The dignified old club is the perfect place for his collection of antique memorabilia. The grand Edwardian edifice is a bit of an antique itself: built in 1904, it was the third gentlemen’s club on the site and is rumoured to have been chosen by that now infamous capitalist and imperialist, Cecil John Rhodes.
The Rand Club (The Heritage Portal)
In this rarified atmosphere, Findlay gets to touch bygone eras every day. For instance, he owns an 1889 hand-rolled share certificate decorated with 24-carat rolled gold or gold leaf. He has 75 of these certificates for sale, so you can touch early Joburg as well.
“You are honouring what you admire by owning it,” he says, “you can own something beautiful; you see yourself in the items, you identify with the item.”
He’s moved into the spacious billiards room which was disused after being flooded five years ago, and has given it fresh energy. It’s a genteel space for a gentle, soft-spoken man. With grey concrete floor, its walls are now lined with bookshelves and display cases packed with books you just wanna take home and absorb, or cosy up on one of the long, olive green leather couches. On the blue-grey walls are maps and botanicals prints, with lamps to provide subtle lighting. Several columns, moulded ceiling borders and chandeliers complete the feel, blending in perfectly with the elegant interiors in the floors above.
James Findlay's new space at the Rand Club
The choice awaiting you is tantalising.
Over 1 000 hand-coloured botanical prints and engravings, made from the original lithograph on stone, or copper plate.
An oil painting of Walker’s Hotel in Ferreira’s Town, where Colonel Ignatius Ferreira created the first mining camp in 1886, his memory acknowledged in what is now called Ferreirasdorp. It was painted by geologist JW George.
Some 350 political posters, including Mozambican silkscreen posters dating from the civil war fought between 1977 and 1992.
Victorian parlour posters. If you bought biscuits 100 years ago you were given a poster, which is now a collector’s item. They depict rosy-cheeked women in a romantic pose, set against fluffy decor.
Thousands of paper ephemera. A 1909 special pass for “natives”, signed by a chief, and the Sub-Native Commissioner; 500 documents on South African politics; 150 military documents; assorted bank notes; shipping and transport documents; Jewish documents; theatre and sport pamphlets; and documents on Rhodesia, among so much more.
His oldest document is a 15th century piece of parchment, written in Latin on animal skin soaked in a vat of lime. It is a chant for a choir, dated to around 1450AD.
Findlay has been a dealer for the past 21 years. He started as a 20-something who wanted books that were often out of print, so he went to auctions. He then started selling books at various places: he had two tables at the Rosebank flea market for five years, then a shop in Melville for two-and-a-half years. Then in 2001 he went online, and in 2011 he started holding online book auctions at jellyfishtree.com. Now he has an auction every five weeks, with a mailing list of 2 500 potential buyers.
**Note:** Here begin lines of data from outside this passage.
(* ===== verification/AdapterSafety.v ===== *)
(** * What a request to the adapter routes may change

    A request about adapters, sender identities, grants or tracking resources
    changes only what belongs to the adapters of one scope: those of the workspace
    its path names, for a caller with the route's role there, or of one scope of a
    superadmin's choice. *)
From stdpp Require Import base gmap strings list sorting.
From Stdlib Require Import ZArith NArith Ascii String Lia.
From S2P Require Import Prelude GoMonad Domain Ports Token Config Http Suppression Postgres Database Directory.
From S2P Require Import Auth Members Roles Gates Surface Authority Inheritance Hosted Templates Versions TemplateHandlers Fleet Provisioning SNS TenantSafety Tracking Access.
From S2P Require Import Resolution AdapterConfig AdapterHandlers Identities PublicHandlers AdapterRoutes.

(** ** Within a scope *)

(** The rows that satisfy [P] are the same in both tables. *)
Definition stays {A} (P : A -> Prop) (m m' : gmap uuid A) : Prop := forall id a, P a -> m !! id = Some a <-> m' !! id = Some a.

Lemma stays_insert {A} (P : A -> Prop) (m : gmap uuid A) id a : (forall b, m !! id = Some b -> ~ P b) -> ~ P a -> stays P m (<[id := a]> m).
Proof.
  intros Hm Ha j b Hb. destruct (decide (id = j)) as [<-|Hne]; [|by rewrite lookup_insert_ne].
  rewrite lookup_insert_eq. split; [intros E; by destruct (Hm b E)|intros [= <-]; done].
Qed.
Lemma stays_filter {A} (P Q : A -> Prop) `{forall a, Decision (Q a)} (m : gmap uuid A) : (forall a, P a -> Q a) ->
  stays P m (filter (fun kv => Q kv.2) m).
Proof. intros HPQ j b Hb. rewrite map_lookup_filter_Some. simpl. naive_solver. Qed.
Lemma stays_fmap {A} (P : A -> Prop) f (m : gmap uuid A) : (forall a, P a -> f a = a) -> (forall a, P (f a) -> P a) -> stays P m (f <$> m).
Proof.
  intros Hf Hp j b Hb. rewrite lookup_fmap_Some. split.
  - intros E. exists b. by rewrite Hf.
  - intros (a & <- & E). by rewrite Hf in * by auto.
Qed.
James Findlay at the grand opening (Lucille Davie)
So, what makes a dealer tick? “I like dealing in all these interesting things, it is great fun finding these things, even though as a dealer they just pass through my hands.” Other dealers admire him, saying it takes the skill of a detective to sift through a collection, and pinpoint the books or documents that are valuable. Findlay can find the right book within minutes.
And who collects these old items? People who want to own something beautiful; people who enjoy reading books, and love history. They live vicariously through the items, which all have stories to tell. And, of course, collectors must have disposable income.
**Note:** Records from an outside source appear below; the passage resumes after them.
(* ===== verification/AdapterRuns.v ===== *)
(** * Runs of the adapter routes

    Adapters of two tenants at concrete requests: a grant given from the system
    workspace, and what the handlers let through. *)
From stdpp Require Import base gmap strings list sorting.
From Stdlib Require Import ZArith NArith Ascii String Lia.
From S2P Require Import Prelude GoMonad Domain Ports Token Config Http Suppression Postgres Database Directory.
From S2P Require Import Auth Members Roles Gates Surface Authority ControlRuns Inheritance Hosted Templates Versions TemplateRuns.
From S2P Require Import Fleet TemplateHandlers FleetRuns Provisioning SNS Access AdapterConfig AdapterHandlers Identities PublicHandlers.
From S2P Require Import AdapterRoutes AdapterSafety.

#[local] Instance ad_std : GoStd := ascii_std.
#[local] Instance ad_codec : Codec := sample_codec.
#[local] Instance ad_sha : Sha256 := {| sha256 := fun m => "s" +:+ m |}.
#[local] Instance ad_parsers : Parsers := {|
  uuid_Parse := fun s => match Atoi s with Some n => Ok (Z.to_N n) | None => Err (EMsg "invalid UUID") end;
  ParseAddress := fun s => Ok s;
|}.
#[local] Instance ad_times : TimeParser := {| time_Parse := fun _ _ => Ok 0%Z |}.
#[local] Instance ad_format : TimeFormat := {| rfc3339nano := fun _ => "1970-01-01T00:00:00Z" |}.
#[local] Instance ad_aws : AwsErrors := {| ErrorCode := fun _ => None |}.
#[local] Instance ad_ip : NetIP := {| ParseIP := fun _ => None; ParseCIDR := fun _ => None |}.
#[local] Instance ad_object : JSON (option fields_map) := {| Marshal := fun _ => Ok ""; Unmarshal := fun _ => Ok (Some ∅) |}.
#[local] Instance ad_ses : JSON SESConfig := {| Marshal := fun _ => Ok ""; Unmarshal := fun _ => Ok (mkSESConfig "us" "" "" "" "") |}.
#[local] Instance ad_smtp : JSON SMTPConfig := {| Marshal := fun _ => Ok ""; Unmarshal := fun _ => Err (EMsg "not SMTP") |}.
#[local] Instance ad_bind_create : Binder CreateAdapterRequest := {| Bind := fun c => Ok (mkCreateAdapter (cn_RawBody c) "ses" "{}" false 1) |}.
#[local] Instance ad_bind_update : Binder UpdateAdapterRequest := {| Bind := fun c => Ok (mkUpdateAdapter (Some (cn_RawBody c)) None None None None) |}.
#[local] Instance ad_bind_test : Binder TestAdapterRequest := {| Bind := fun c => Ok (mkTestAdapter "to@x.io" "s" "b" (cn_RawBody c)) |}.
#[local] Instance ad_bind_access : Binder UpdateWorkspaceAccessRequest := {| Bind := fun c => Ok (mkUpdateAccess [cn_RawBody c]) |}.
#[local] Instance ad_bind_ses : Binder ValidateSESRequest := {| Bind := fun _ => Ok (mkValidateSES "us" "" "" "") |}.
#[local] Instance ad_bind_identity : Binder CreateManualIdentityRequest := {| Bind := fun c => Ok (mkCreateIdentity (cn_RawBody c) None) |}.

(** ** A fleet of two tenants *)

(** Workspace 9 belongs to another tenant. *)
Definition elsewhere : Workspace := {|
  ws_ID := 9; ws_LogicalWorkspaceID := 9; ws_TenantID := 2; ws_Code := "store"; ws_Name := "Store";
  ws_Environment := EnvironmentProd; ws_IsSystem := false; ws_IsActive := true; ws_OpenTrackingEnabled := false;
  ws_DefaultLocale := None; ws_TestRecipientMode := TestRecipientModeReplace; ws_TestRecipientAddresses := [];
  ws_AllowWorkspaceLocalTemplates := true; ws_AllowWorkspaceInheritedTemplateForks := true;
  ws_AllowWorkspaceLocalInjectors := true; ws_WorkspacePoliciesInitialized := true;
  ws_CreatedAt := 0; ws_UpdatedAt := 0; ws_DeletedAt := None |}.
Definition gmail : Adapter := mkAdapter 63 (Some 6%N) "Team mail" AdapterTypeGmail "" true 10 ∅ 0 0 None.
Definition their_identity : AdapterIdentity :=
  mkAdapterIdentity 71 62 "ceo@store.io" IdentityTypeEmail IdentityStatusVerified true true None IdentitySourceManual None 0 0 0.
Definition two_tenants : Fleet :=
  mkFleet (set_workspaces (<[9%N := elsewhere]>) (fl_dir FleetRuns.guarded))
    {[60%N := ses_or_smtp 60 5 AdapterTypeSMTP; 62%N := ses_or_smtp 62 9 AdapterTypeSES; 63%N := gmail]}
    {[71%N := their_identity]} ∅ ∅ ∅ [] ∅.

Lemma two_tenants_keys : fleet_keys two_tenants.
Proof.
  split; [| |by intros id s].
  - unfold Database.keyed. apply (every_row (fun id a => ad_ID a = id) (H := fun id a => N.eq_dec _ _)). vm_compute. reflexivity.
  - unfold Database.keyed. apply (every_row (fun id i => id_ID i = id) (H := fun id i => N.eq_dec _ _)). vm_compute. reflexivity.
Qed.

(** ** What start-up provides *)

Definition plain (s : string) : M Flt string := ret s.
Definition no_sender (_ : Adapter) (_ : string) : M Flt (OutgoingEmail -> M Flt string) := fail (EMsg "no sender").
Definition no_provider (_ : Adapter) (_ : string) : M Flt (option (M Flt (list ProviderIdentity))) := ret None.
Definition no_config (_ : string) (_ : option (string * string)) : M Flt unit := ret tt.
Definition silent_ses : SESAPI Flt := {|
  CreateConfigurationSet := fun _ => ret tt; CreateConfigurationSetEventDestination := fun _ _ => ret tt;
  DeleteConfigurationSet := fun _ => ret tt; DeleteConfigurationSetEventDestination := fun _ => ret tt |}.
Definition silent_sns : SNSAPI Flt := {|
  CreateTopic := fun n => ret n; Subscribe := fun a _ => ret a; ListSubscriptionsByTopic := fun _ => ret [];
  Unsubscribe := fun _ => ret tt; DeleteTopic := fun _ => ret tt |}.
Definition silent (_ : unit) (_ : string) : SESAPI Flt * SNSAPI Flt := (silent_ses, silent_sns).
Definition no_check (_ : SESConfig) : M Flt any := ret ANil.
Definition no_policy : CleartextAuthPolicy := mkCleartextPolicy false [].

Lemma silent_outside : outside plain plain no_sender no_provider no_config silent None no_check.
Proof. split; try done; intros; try by intros ?. Qed.

Definition anything (_ _ : string) : bool := true.
Definition shares : IdentityHandler := fleet_identities anything anything plain no_provider.
Definition sends : AdapterHandler := AdapterRoutes.fleet_adapters anything anything plain plain "https://track.io" no_sender no_config silent None no_policy no_check.
Definition grant_route : Route Flt :=
  mkRoute "PUT" "/tenants/:tenant_code/workspaces/:workspace_code/adapters/:id/workspace-access" RoleWorkspaceAdmin
    (Adapters_UpdateWorkspaceAccess sends).
Definition adapter_request (meth workspace id body : string) : Conn :=
  request meth [("tenant_code", "acme"); ("workspace_code", workspace); ("id", id)] "jwt" body.

(** The admin of the tenant shares the system workspace's adapter with the shop;
    for the shop's own request the adapter is not there to be shared. *)
Lemma adapter_changes_confined_witness :
  let ask c := handle_hosted anything fleet_idp "pepper" grant_route (fleet_db two_tenants, c) in
  let run := ask (adapter_request "PUT" "_system" "63" "5") in
  let refused := ask (adapter_request "PUT" "shop" "63" "5") in
  fl_adapter_grants (db_tables run.2.1) = {[(63%N, 5%N)]} /\
  al_Action <$> fl_audit (db_tables run.2.1) = ["update"] /\ status_of refused.2.2 = [403%Z] /\
  exists ws, named (adapter_request "PUT" "_system" "63" "5") (fl_dir two_tenants) ws /\ ws_ID ws = 6%N /\
    within (Some (ws_ID ws)) two_tenants (db_tables run.2.1).
Proof.
  intros ask run refused.
  assert (Hg : fl_adapter_grants (db_tables run.2.1) = {[(63%N, 5%N)]}) by (vm_compute; reflexivity).
  assert (Ha : al_Action <$> fl_audit (db_tables run.2.1) = ["update"]) by (vm_compute; reflexivity).
  split; [exact Hg|]. split; [exact Ha|]. split; [vm_compute; reflexivity|].
  pose proof (adapter_changes_confined anything anything plain plain "https://track.io" no_sender no_provider no_config silent None no_policy
    no_check silent_outside fleet_idp "pepper" fleet_idp_frame grant_route (fleet_db two_tenants) (adapter_request "PUT" "_system" "63" "5")
    run.1 run.2 two_tenants_keys) as Hall.
  assert (Hroles : forall id a, tb_roles (fl_dir two_tenants) !! id = Some a -> role_scope_check a = true).
  { apply (every_row (fun _ a => role_scope_check a = true) (H := fun _ a => bool_eq_dec _ _)). vm_compute. reflexivity. }
  specialize (Hall Hroles eq_refl).
  assert (Hin : grant_route ∈ adapter_routes anything anything plain plain "https://track.io" no_sender no_provider no_config silent None
            no_policy no_check) by (apply (list_elem_of_lookup_2 _ 8); reflexivity).
  specialize (Hall Hin). specialize (Hall (surjective_pairing run)). clearbody run. destruct Hall as [_ [E|[(ws & Hn & _ & Hw)|(Hs & _)] ] ].
  - exfalso. change (db_tables run.2.1 = two_tenants) in E. rewrite E in Ha. discriminate.
  - exists ws. split; [exact Hn|]. split; [|exact Hw].
    assert (Hsys : named (adapter_request "PUT" "_system" "63" "5") (fl_dir two_tenants) system).
    { exists acme. split; vm_compute; reflexivity. }
    by rewrite (named_same _ _ _ _ Hn Hsys).
  - exfalso. destruct Hs as (m & a & _ & (id & Hid)%roles_of_row & Hrole & _).
    assert (Hno : forall id a, tb_roles (fl_dir two_tenants) !! id = Some a -> mr_Role a = RoleTenantAdmin).
    { apply (every_row (fun _ a => mr_Role a = RoleTenantAdmin) (H := fun _ a => decide (_ = _))). vm_compute. reflexivity. }
    rewrite (Hno _ _ Hid) in Hrole. discriminate.
Defined.

(** ** What the handlers let through *)

(** The system workspace of a tenant is shown the sender identities of another
    tenant's adapter. *)
Lemma foreign_identities_listed :
  let run := Identities_List anything shares (fleet_db two_tenants, adapter_request "GET" "_system" "62" "") in
  status_of run.2.2 = [200%Z] /\ ws_TenantID elsewhere <> ws_TenantID system /\
  (ListIdentitiesForWorkspace (fleet_access anything anything) (Some system) 62 (fleet_db two_tenants)).1 = Ok [their_identity].
Proof. vm_compute. split_and!; done. Qed.

(** The global route deletes an identity of a workspace's adapter. *)
Lemma global_identity_of_workspace :
  let run := Identities_DeleteGlobal shares (fleet_db two_tenants,
    request "DELETE" [("id", "62"); ("identity_id", "71")] "jwt" "") in
  status_of run.2.2 = [204%Z] /\ fl_identities (db_tables run.2.1) !! 71%N = None.
Proof. vm_compute. split_and!; done. Qed.

(** Without a base URL the deprovisioner is not nil: it panics. *)
Lemma nil_provisioner_called :
  fleet_deprovision plain plain "" no_config silent None 62 (fleet_db two_tenants) = (Err nil_dereference, fleet_db two_tenants).
Proof. reflexivity. Qed.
Maybe it’s got to do with living in the 21st century, when everything worth exploring has been explored, he suggests. So people can explore bygone eras through books, maps and other artefacts.
And how did he come to explore this underground place in the club? Several months ago a book fair was held at the Rand Club. Some 350 people showed up, dispelling the feeling that people didn’t like coming into the city centre. He then asked to look around the basement, and “loved the space”.
'Amazing space' at the Rand Club (Lucille Davie)
It is to be a reciprocal space: Findlay uses it in exchange for members using the space for events like talks and jazz or movie nights, or for the public to rent the gallery for dinners or birthday parties.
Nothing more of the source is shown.